CFDCPA section 12-14-108(1)(a), prohibiting unfair practices, states:
(1) A debt collector or collection agency shall not use unfair or unconscionable means to collect or attempt to collect any debt, including, but not limited to, the following conduct:
(a) The collection of any amount, including any interest, fee, charge, or expense incidental to the principal obligation, unless such amount is expressly authorized by the agreement creating the debt or permitted by law;
A payment convenience fee is a fee incidental to the principal obligation. Consequently, a collection agency may not demand, collect, or attempt to collect a payment convenience fee for any particular payment method unless the underlying agreement creating the debt expressly provides for such fees, or if they are expressly permitted by law. A creditor’s contract or agreement with the consumer for a payment convenience fee must be specific and clear enough to notify the consumer of the fee.
There does not appear to be any Colorado law that expressly permits the addition of payment convenience fees. In fact, other Colorado laws prohibit the payment of such fees. For example, merchants may not impose surcharges for accepting payment by credit card pursuant to section 5-2-212(1), C.R.S. In addition, payment convenience fees are not included in the list of permitted additional charges for consumer credit transactions in section 5-2-202, C.R.S.
There may be policy arguments that payment convenience fees should be allowed if they are voluntary, do not exceed the collection agency’s actual costs, benefit the consumer, and if the collection agency allows other payment methods that do not involve a fee. Payment convenience fees can also be subject to abuse, such as if a collection agency demands immediate payment by a single payment method that includes a fee. However, section 12-14-108(1)(a), C.R.S. does not permit such fees based on the voluntariness of the fee or the availability of other payment options. Rather, the payment method fee must be expressly included in the agreement [that] created the debt or expressly permitted by law.

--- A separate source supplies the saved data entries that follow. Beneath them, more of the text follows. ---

(** * Spark driver integration (sentry_sdk/integrations/spark/spark_driver.py)

    A shallow embedding of the driver-side bridge between the Spark
    listener bus and the Sentry reporting client, together with the
    properties of the listener callbacks, the activation routine, the
    patched initialiser and the event processor.

    Python values live in a heap of dict objects, so that the in-place
    mutation of the event by [process_event] and the identity of the
    object it returns are part of the model.  Everything that can raise
    (py4j calls into the JVM, attribute reads on a stopped context,
    method lookups on non-dict values) runs in a state-and-exception
    monad whose state survives a raised exception, as in Python. *)

From stdpp Require Import gmap strings list fin_maps pretty.

Open Scope string_scope.

(** ** Python values, objects and exceptions *)

Definition loc := positive.

Inductive val :=
| VNone
| VStr (s : string)
| VInt (z : Z)
| VRef (l : loc).

Inductive obj :=
| ODict (d : gmap string val)
| OList (xs : list val).

(** The exception classes that occur.  [Py4JJavaError] wraps an exception
    thrown on the JVM side and carries its Java class name;
    [Py4JNetworkError] is py4j's transport fault.  Both derive from
    [Py4JError], but neither derives from the other. *)
Inductive exn :=
| AttributeError
| KeyError
| TypeError
| Py4JError
| Py4JJavaError (java_exception : string)
| Py4JNetworkError
| Exception (name : string).

(** [isinstance(e, Py4JJavaError)], the test of [except Py4JJavaError]. *)
Definition isinstance_Py4JJavaError (e : exn) : bool :=
  match e with
  | Py4JJavaError _ => true
  | _ => false
  end.

Inductive outcome (A : Type) :=
| Ok (a : A)
| Raise (e : exn).
Arguments Ok {A} a.
Arguments Raise {A} e.

(** ** Proxies of the engine objects

    Every accessor of a py4j proxy is a call into the JVM and may raise;
    a proxy is described by the outcome of each of its accessors. *)

(** A Scala [Option[String]] seen through py4j. *)
Record JavaOption := { JavaOption_get : outcome string }.

(** [None.get] throws [java.util.NoSuchElementException] on the JVM,
    which reaches Python as a [Py4JJavaError]. *)
Definition empty_option_signal : exn :=
  Py4JJavaError "java.util.NoSuchElementException".

Definition JavaOption_none : JavaOption :=
  {| JavaOption_get := Raise empty_option_signal |}.

Definition JavaOption_some (r : string) : JavaOption :=
  {| JavaOption_get := Ok r |}.

Record StageInfo := {
  StageInfo_stageId : outcome Z;
  StageInfo_attemptId : outcome Z;
  StageInfo_name : outcome string;
  StageInfo_failureReason : outcome JavaOption
}.

Record JobStart := { JobStart_jobId : outcome Z }.

(** [JobEnd_jobResult] stands for [jobEnd.jobResult().toString()]. *)
Record JobEnd := {
  JobEnd_jobId : outcome Z;
  JobEnd_jobResult : outcome string
}.

Record StageSubmitted := { StageSubmitted_stageInfo : outcome StageInfo }.

Record StageCompleted := { StageCompleted_stageInfo : outcome StageInfo }.

(** The Spark context as the driver sees it.  [conf_get k] is
    [sc._conf.get(k)].  The last three fields are the outcomes of the
    gateway and JVM calls made on behalf of this context. *)
Record SparkContext := {
  sc_id : nat;
  sparkUser : outcome val;
  conf_get : string → outcome val;
  version : outcome val;
  appName : outcome val;
  applicationId : outcome val;
  master : outcome val;
  sparkHome : outcome val;
  uiWebUrl : outcome val;
  ensure_callback_server_started : outcome unit;
  addSparkListener : outcome unit;
  setLocalProperty : outcome unit
}.

(** ** The world the integration acts on *)

Record Breadcrumb := {
  level : string;
  message : string;
  data : option (gmap string val)
}.

(** The two listener classes of the module. *)
Inductive Listener := SparkListener | SentryListener.

(** An event processor registered on the scope: the closure
    [process_event] with the context it captured. *)
Inductive EventProcessor := process_event_closure (sc : SparkContext).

Collection agencies are reminded that if the underlying agreement creating the debt expressly authorizes a payment method fee and the consumer’s authorization to pay the debt is obtained by telephone, the agency must also comply with Administrator’s Rule 2.14, Payment Authorization by Telephone. That rule requires licensed collection agencies to obtain either advance written authorization for the payment, record or tape the verbal authorization if permitted by law, or transfer the call to a manager or second collector to verify the verbal payment authorization. In addition, it is advisable to remind the consumer at that time that the underlying agreement authorized a payment method fee and the amount that will be charged.